Wednesday, 19 September 2018

Well of Patience

  So, God has given me a gift. It's the ability to listen. Time and again people share parts of their story they haven't ever told anyone before. Most of the time, it's about pain or loss or shame. I am honoured by these trusts but I need to work on forgetting because I find myself burdened by these stories.
  This has happened a lot in the last little while. Even my psychiatrist felt comfortable in sharing his frustration about the hospital's management yesterday. He was mostly angry because executive decisions had a direct, negative impact on his patients. He's one of the better psychiatrists. One who cares. I am sure he will channel his anger and passionately advocate for us. He laughingly told me he was well able to play the imperious doctor. I think the hospital management doesn't stand a chance.
  Perhaps he crossed a boundary but I've been seeing him long enough that it's okay for him to let his humanness show. It's good to know he is human. Again, it's an honour thing, his gift of vulnerability and honesty.
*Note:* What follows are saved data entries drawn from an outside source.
(* ===== verification/Printf.v ===== *)
(** * Formatted printing (kernel/printf.c, user/printf.c)

    Both printf's send characters to a routine [putc]; here it is any routine
    on any state.  The kernel instance is in Console.v; a user program writes
    to a file. *)
From S2P Require Import Prelude Str Ulib.
Local Open Scope st_scope.

(** The arguments of a call, as the format must fetch them. *)
Inductive arg := AInt (x : Z) | ALong (x : Z) | AStr (s : option bytes).

Section Printf.
  Context {T : Type} (putc : Z -> stM T unit) (digits : bytes).

(** The do loop of printint: the digits of [x], lowest first; [buf] has 16
    bytes. *)
Fixpoint printint_loop (fuel : nat) (x base : Z) (buf : bytes) : stM T bytes :=
  match fuel with
  | O => fun _ => Wrong "printint: buf overflow"
  | S fuel =>
      let buf := buf ++ [getb (x mod base) digits] in
      if x / base =? 0 then sret buf else printint_loop fuel (x / base) base buf
  end.

Definition printint (xx base : Z) (sign : bool) : stM T unit :=
  let neg := sign && (xx <? 0) in
  let x := if neg then u32 (- xx) else u32 xx in
  buf <- printint_loop 15 x base [];
  sfor (rev (if neg then buf ++ [45] else buf)) putc.

Definition printptr (x : Z) : stM T unit :=
  putc 48;; putc 120;;
  sfor (seqZ 0 16) (fun i => putc (getb (Z.shiftr (u64 (Z.shiftl x (4 * i))) 60) digits)).

Definition null_str : bytes := [40; 110; 117; 108; 108; 41].
Definition prints (s : option bytes) : stM T unit := sfor (cstr (default null_str s)) putc.

Definition bad_arg {A} : stM T A := fun _ => Wrong "printf: argument".
End Printf.

(** printf of the kernel, from [fmt] on; the bytes of [fmt] end with a 0. *)
Section Kernel.
  Context {T : Type} (putc : Z -> stM T unit).
Definition kdigits : bytes := [48; 49; 50; 51; 52; 53; 54; 55; 56; 57; 97; 98; 99; 100; 101; 102].
Fixpoint printf (fmt : bytes) (ap : list arg) : stM T unit :=
  match fmt with
  | [] => sret tt
  | c :: fmt =>
      if c =? 0 then sret tt
      else if negb (c =? 37) then putc c;; printf fmt ap
      else
        match fmt with
        | [] => sret tt
        | c :: fmt =>
            if c =? 0 then sret tt
            else if c =? 100 then
              match ap with AInt x :: ap => printint putc kdigits x 10 true;; printf fmt ap | _ => bad_arg end
            else if c =? 120 then
              match ap with AInt x :: ap => printint putc kdigits x 16 true;; printf fmt ap | _ => bad_arg end
            else if c =? 112 then
              match ap with ALong x :: ap => printptr putc kdigits x;; printf fmt ap | _ => bad_arg end
            else if c =? 115 then
              match ap with AStr s :: ap => prints putc s;; printf fmt ap | _ => bad_arg end
            else if c =? 37 then putc 37;; printf fmt ap
            else putc 37;; putc c;; printf fmt ap
        end
  end.
End Kernel.

(** vprintf of the user library; [state] is whether a percent sign was read. *)
Section User.
  Context {T : Type} (putc : Z -> stM T unit).
Definition udigits : bytes := [48; 49; 50; 51; 52; 53; 54; 55; 56; 57; 65; 66; 67; 68; 69; 70].
Fixpoint vprintf (fmt : bytes) (state : bool) (ap : list arg) : stM T unit :=
  match fmt with
  | [] => sret tt
  | c :: fmt =>
      if c =? 0 then sret tt
      else if negb state then
        if c =? 37 then vprintf fmt true ap else putc c;; vprintf fmt false ap
      else if c =? 100 then
        match ap with AInt x :: ap => printint putc udigits x 10 true;; vprintf fmt false ap | _ => bad_arg end
      else if c =? 108 then
        match ap with ALong x :: ap => printint putc udigits (s32 x) 10 false;; vprintf fmt false ap | _ => bad_arg end
      else if c =? 120 then
        match ap with AInt x :: ap => printint putc udigits x 16 false;; vprintf fmt false ap | _ => bad_arg end
      else if c =? 112 then
        match ap with ALong x :: ap => printptr putc udigits x;; vprintf fmt false ap | _ => bad_arg end
      else if c =? 115 then
        match ap with AStr s :: ap => prints putc s;; vprintf fmt false ap | _ => bad_arg end
      else if c =? 99 then
        match ap with AInt x :: ap => putc (u8 x);; vprintf fmt false ap | _ => bad_arg end
      else if c =? 37 then putc c;; vprintf fmt false ap
      else putc 37;; putc c;; vprintf fmt false ap
  end.
End User.

(** ** Lemmas *)

(** Decimal value of a string of digits. *)
Definition decimal (l : bytes) : Z := foldl (fun n c => n * 10 + (c - 48)) 0 l.

Definition horner (base : Z) (ds : list Z) : Z := foldr (fun d n => d + base * n) 0 ds.

Lemma printint_loop_run (T : Type) digits base n fuel x buf : 2 <= base -> 0 <= x < base ^ Z.of_nat n -> (0 < n <= fuel)%nat ->
  exists ds, (forall s : T, printint_loop digits fuel x base buf s = Ok (buf ++ map (fun d => getb d digits) ds) s) /\
    Forall (fun d => 0 <= d < base) ds /\ horner base ds = x /\ (0 < length ds <= n)%nat.
Proof.
  intros Hb. revert n x buf. induction fuel as [|fuel IH]; intros n x buf Hx Hf; [lia|]. destruct n as [|n]; [lia|].
  cbn [printint_loop]. pose proof (Z.mod_pos_bound x base ltac:(lia)) as B. pose proof (Z.div_mod x base ltac:(lia)) as D.
  destruct (Z.eqb_spec (x / base) 0) as [E|N].
  - exists [x mod base]. split; [done|]. split; [by constructor|]. rewrite E in D. unfold horner. cbn [foldr length]. split; lia.
  - assert (Hq : 0 <= x / base < base ^ Z.of_nat n).
    { split; [apply Z.div_pos; lia|]. apply Z.div_lt_upper_bound; [lia|]. rewrite Nat2Z.inj_succ, Z.pow_succ_r in Hx by lia. lia. }
    assert (Hn : (0 < n)%nat) by (destruct n; [cbn in Hq; lia|lia]). destruct (IH n (x / base) (buf ++ [getb (x mod base) digits]) Hq ltac:(lia)) as (ds & E & F & V & L).
    exists (x mod base :: ds). split; [intros s; by rewrite E, <- app_assoc|]. split; [by constructor|]. unfold horner in *. cbn [foldr length]. rewrite V. split; lia.
Qed.

Lemma decimal_horner ds : decimal (map (fun d => 48 + d) (rev ds)) = horner 10 ds.
Proof.
  unfold decimal. induction ds as [|d ds IH]; [done|]. cbn [rev]. rewrite map_app, foldl_app, IH. unfold horner. cbn [map foldl foldr]. lia.
Qed.

Lemma s32_ext x y : x mod 2 ^ 32 = y mod 2 ^ 32 -> s32 x = s32 y.
Proof. intros E. unfold s32, sint. by rewrite E. Qed.

Lemma s32_mod x : s32 x mod 2 ^ 32 = x mod 2 ^ 32.
Proof.
  unfold s32, sint. pose proof (Z.mod_pos_bound x (2 ^ 32) ltac:(lia)). destruct (_ <? _); [by rewrite Z.mod_mod by lia|].
  rewrite <- (Z_mod_plus_full _ 1). replace (x mod 2 ^ 32 - 2 ^ 32 + 1 * 2 ^ 32) with (x mod 2 ^ 32) by lia. by rewrite Z.mod_mod by lia.
Qed.

(** atoi reads what printint writes, up to the wrap-around of an int. *)
Lemma atoi_decimal l rest n : Forall (fun c => 48 <= c <= 57) l -> (forall c, head rest = Some c -> c < 48) ->
  atoi_loop (s32 n) (l ++ rest) = s32 (foldl (fun n c => n * 10 + (c - 48)) n l).
Proof.
  intros F R. revert n. induction l as [|c l IH]; intros n; cbn [app atoi_loop foldl].
  - destruct rest as [|c rest]; [done|]. cbn [atoi_loop]. specialize (R c eq_refl). destruct (Z.leb_spec 48 c); [lia|done].
  - apply Forall_cons in F as [Hc F]. destruct (Z.leb_spec 48 c); [|lia]. destruct (Z.leb_spec c 57); [|lia]. cbn [andb].
    rewrite <- IH by done. f_equal. apply s32_ext. replace (s32 n * 10 + c - 48) with (s32 n * 10 + (c - 48)) by lia. rewrite Zplus_mod, Zmult_mod, s32_mod, <- Zmult_mod, <- Zplus_mod. done.
Qed.

Lemma kdigits_dec d : 0 <= d < 10 -> getb d kdigits = 48 + d.
Proof. intros H. assert (Hd : d ∈ seqZ 0 10) by (apply elem_of_seqZ; lia). clear H. revert d Hd. apply Forall_forall. apply (bool_decide_unpack _). vm_compute. exact I. Qed.

(** ** Theorems *)

(** Numbers survive printing: printf's conversion of any int to decimal
    sends, to any output routine, a minus sign for a negative number and then
    at most ten digits whose value is the absolute value; [buf] never
    overflows, and atoi of the digits of a number that is not negative gives
    the number back. *)
Theorem printint_atoi {T} (putc : Z -> stM T unit) (s : T) x : - 2 ^ 31 <= x < 2 ^ 31 ->
  exists t, printint putc kdigits x 10 true s = sfor ((if x <? 0 then [45] else []) ++ t) putc s /\
    Forall (fun c => 48 <= c <= 57) t /\ (0 < length t <= 10)%nat /\ decimal t = Z.abs x /\ (0 <= x -> atoi (t ++ [0]) = x).
Proof.
  intros Hx. assert (Ha : u32 (if x <? 0 then - x else x) = Z.abs x) by (unfold u32; rewrite Z.mod_small; destruct (Z.ltb_spec x 0); lia).
  destruct (printint_loop_run T kdigits 10 10 15 (Z.abs x) [] ltac:(lia) ltac:(lia) ltac:(lia)) as (ds & E & F & V & L). exists (map (fun d => 48 + d) (rev ds)).
  assert (Et : map (fun d => getb d kdigits) ds = map (fun d => 48 + d) ds) by (apply map_ext_in; intros d Hd; apply list_elem_of_In in Hd; rewrite Forall_forall in F; specialize (F d Hd); by apply kdigits_dec).
  assert (Ft : Forall (fun c => 48 <= c <= 57) (map (fun d => 48 + d) (rev ds))) by (apply Forall_map, Forall_rev; eapply Forall_impl; [exact F|intros d Hd; cbn in *; lia]).
  split; [|split; [done|split; [rewrite length_map, length_rev; lia|split; [by rewrite decimal_horner|]]]].
  - unfold printint. cbn [andb]. replace (if x <? 0 then u32 (- x) else u32 x) with (Z.abs x) by (rewrite <- Ha; by destruct (x <? 0)). unfold sbind. rewrite E, Et. cbn [app].
    f_equal. destruct (x <? 0); [rewrite rev_app_distr|]; cbn [rev app]; by rewrite map_rev.
  - intros H0. unfold atoi. change 0 with (s32 0) at 1. rewrite atoi_decimal; [|done|by intros c [= <-]]. fold (decimal (map (fun d => 48 + d) (rev ds))). rewrite decimal_horner, V.
    unfold s32, sint. rewrite Z.mod_small by lia. destruct (Z.ltb_spec (Z.abs x) (2 ^ (32 - 1))); lia.
Qed.

Lemma printint_atoi_witness : exists t, printint (T := bytes) (fun c => smodify (fun o => o ++ [c])) kdigits (-2147483648) 10 true [] = Ok tt (45 :: t) /\ decimal t = 2147483648.
Proof.
  destruct (printint_atoi (T := bytes) (fun c => smodify (fun o => o ++ [c])) [] (-2147483648)) as (t & E & _ & _ & D & _); [lia|]. exists t. split; [|exact D].
  rewrite E. change (-2147483648 <? 0) with true. cbv iota. clear. assert (H : forall l o, sfor l (fun c => smodify (fun o : bytes => o ++ [c])) o = Ok tt (o ++ l)).
  { induction l as [|c l IH]; intros o; [by rewrite app_nil_r|]. cbn [sfor]. unfold sbind, smodify at 1. rewrite IH, <- app_assoc. reflexivity. }
  apply (H (45 :: t) []).
Defined.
  A long time ago, I did a Bible study on the word "woman". One of the revelations was that women are receivers, that we take in everything. It's so fundamental that it's part of our physical design, this female body's purpose to take in that which has the ability to create new life. Yet, the receiving is also paired with giving on so many different levels.
  To form a child in our womb is sacrificial because our bodies are consumed by the growth of new life. That doesn't happen to the degree it once did thanks to vitamins and nutrition. At least, in a first world country with the money and resources to stay healthy.
  I'd never thought of the physical cost to those without these...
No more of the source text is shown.